## ACTIVITY
Search the data for the word "Lemma" and copy every line where it occurs.

[Stored items]
▼▼▼

(* ===== verification/Svcb.v ===== *)
(** * SVCB and HTTPS records

    The block of [services/technitium/rdata.py] on SVCB / HTTPS rdata: one
    comparison form for what an operator writes, what Technitium is sent and
    what it reports back.  [ZoneDiff] compares values by [svcb_canonical].  A
    byte string is a [str] (a byte is a Latin-1 character); [encode] is UTF-8. *)
From S2P Require Import IpNet PyStr Json PyValue.
Import Json PyValue.
Import IpNet(version, V4, V6).

Module Svcb.

(** ** [str(ip_address(s))] *)
Definition octet (n : Z) (i : nat) : Z := Z.land (Z.shiftr n (8 * Z.of_nat (3 - i))) 255.
Definition hextet (n : Z) (i : nat) : Z := Z.land (Z.shiftr n (16 * Z.of_nat (7 - i))) 65535.

(** ["%x" % n] for a 16-bit [n]. *)
Definition hex16 (n : Z) : str :=
  let ds := map (λ i, hex_digit (Z.to_nat (Z.land (Z.shiftr n (4 * Z.of_nat (3 - i))) 15))) (seq 0 4) in
  match dropwhile (chr_is "0") ds with [] => "0" | s => s end.

(** [_compress_hextets]: the longest run of zeros, the first of several. *)
Fixpoint zero_run (l : list str) : nat :=
  match l with w :: l' => if bool_decide (w = "0") then S (zero_run l') else 0 | [] => 0 end.

Fixpoint best_run (i : nat) (best : nat * nat) (l : list str) : nat * nat :=
  match l with
  | [] => best
  | _ :: l' => best_run (S i) (if snd best <? zero_run l then (i, zero_run l) else best) l'
  end.

Definition compress (hextets : list str) : list str :=
  let '(start, len) := best_run 0 (0, 0) hextets in
  if 1 <? len then
    (if bool_decide (start = 0) then [[]] else []) ++ take start hextets ++ [[]] ++ drop (start + len) hextets
    ++ (if bool_decide (start + len = length hextets) then [[]] else [])
  else hextets.

Definition str_of_addr (a : addr) : str :=
  match ip_version a with
  | V4 => join "." (map (λ i, str_of_Z (octet (ip_int a) i)) (seq 0 4))
  | V6 => join ":" (compress (map (λ i, hex16 (hextet (ip_int a) i)) (seq 0 8))) ++
          from_option (λ scope, "%" ++ scope) [] (scope_id a)
  end.

(** ** [bytes.fromhex], [bytes.hex], [base64] *)
Definition byte (n : Z) : ascii := ascii_of_nat (Z.to_nat n).

Definition ascii_space (c : ascii) : bool := between 9 13 c || chr_is " " c.

Fixpoint fromhex (s : str) : option str :=
  match s with
  | [] => Some []
  | c :: s' =>
      if ascii_space c then fromhex s'
      else match s' with
           | d :: s'' =>
               hi ← hex_value c;
               lo ← hex_value d;
               rest ← fromhex s'';
               Some (byte (16 * hi + lo) :: rest)
           | [] => None
           end
  end.
Lemma foldl_inv {A B} (P : A → Prop) (f : A → B → A) a l :
  P a → (∀ a b, P a → b ∈ l → P (f a b)) → P (foldl f a l).
Proof.
  revert a. induction l as [|b l IH]; intros a Ha Hf; simpl; [done|].
  apply IH; [apply Hf; [done|left]|]. intros a' b' Ha' Hb. apply Hf; [done|by right].
Qed.

Lemma diff_row_fields dflt mins p d row :
  let d' := diff_row dflt mins p d row in
  to_create d' = to_create d ∧ to_delete d' = to_delete d
  ∧ ∀ c, c ∈ to_update d' → c ∈ to_update d
      ∨ (managed_reason row = None ∧ existing_id c = Some (r_id row) ∧ c_view c = r_view row
         ∧ (fst (_changes dflt mins p row) || snd (_changes dflt mins p row)) = true).
Proof.
  unfold diff_row. destruct (_changes dflt mins p row) as [t m] eqn:Ec.
  destruct (negb (t || m)) eqn:Et; simpl; [auto|]. apply negb_false_iff in Et.
  destruct (managed_reason row) eqn:E; simpl; [auto|]. split_and!; [done..|].
  intros c [Hc| ->%list_elem_of_singleton]%elem_of_app; auto.
Qed.

Lemma diff_leftover_delete replace d row c :
  c ∈ to_delete (diff_leftover replace d row)
  ↔ c ∈ to_delete d
    ∨ managed_reason row = None
      ∧ c = mkChange "delete" (r_name row) (r_type row) (r_value row) (r_ttl row)
              (r_priority row) (r_weight row) (r_port row) (Some (r_id row)) (r_view row).
Proof.
  unfold diff_leftover. destruct (managed_reason row); [destruct replace|]; simpl.
  - naive_solver.
  - naive_solver.
  - rewrite elem_of_app, list_elem_of_singleton. naive_solver.
Qed.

▲▲▲

## ANSWER FOR THIS EXERCISE
Lemma foldl_inv {A B} (P : A → Prop) (f : A → B → A) a l :
Lemma diff_row_fields dflt mins p d row :
Lemma diff_leftover_delete replace d row c :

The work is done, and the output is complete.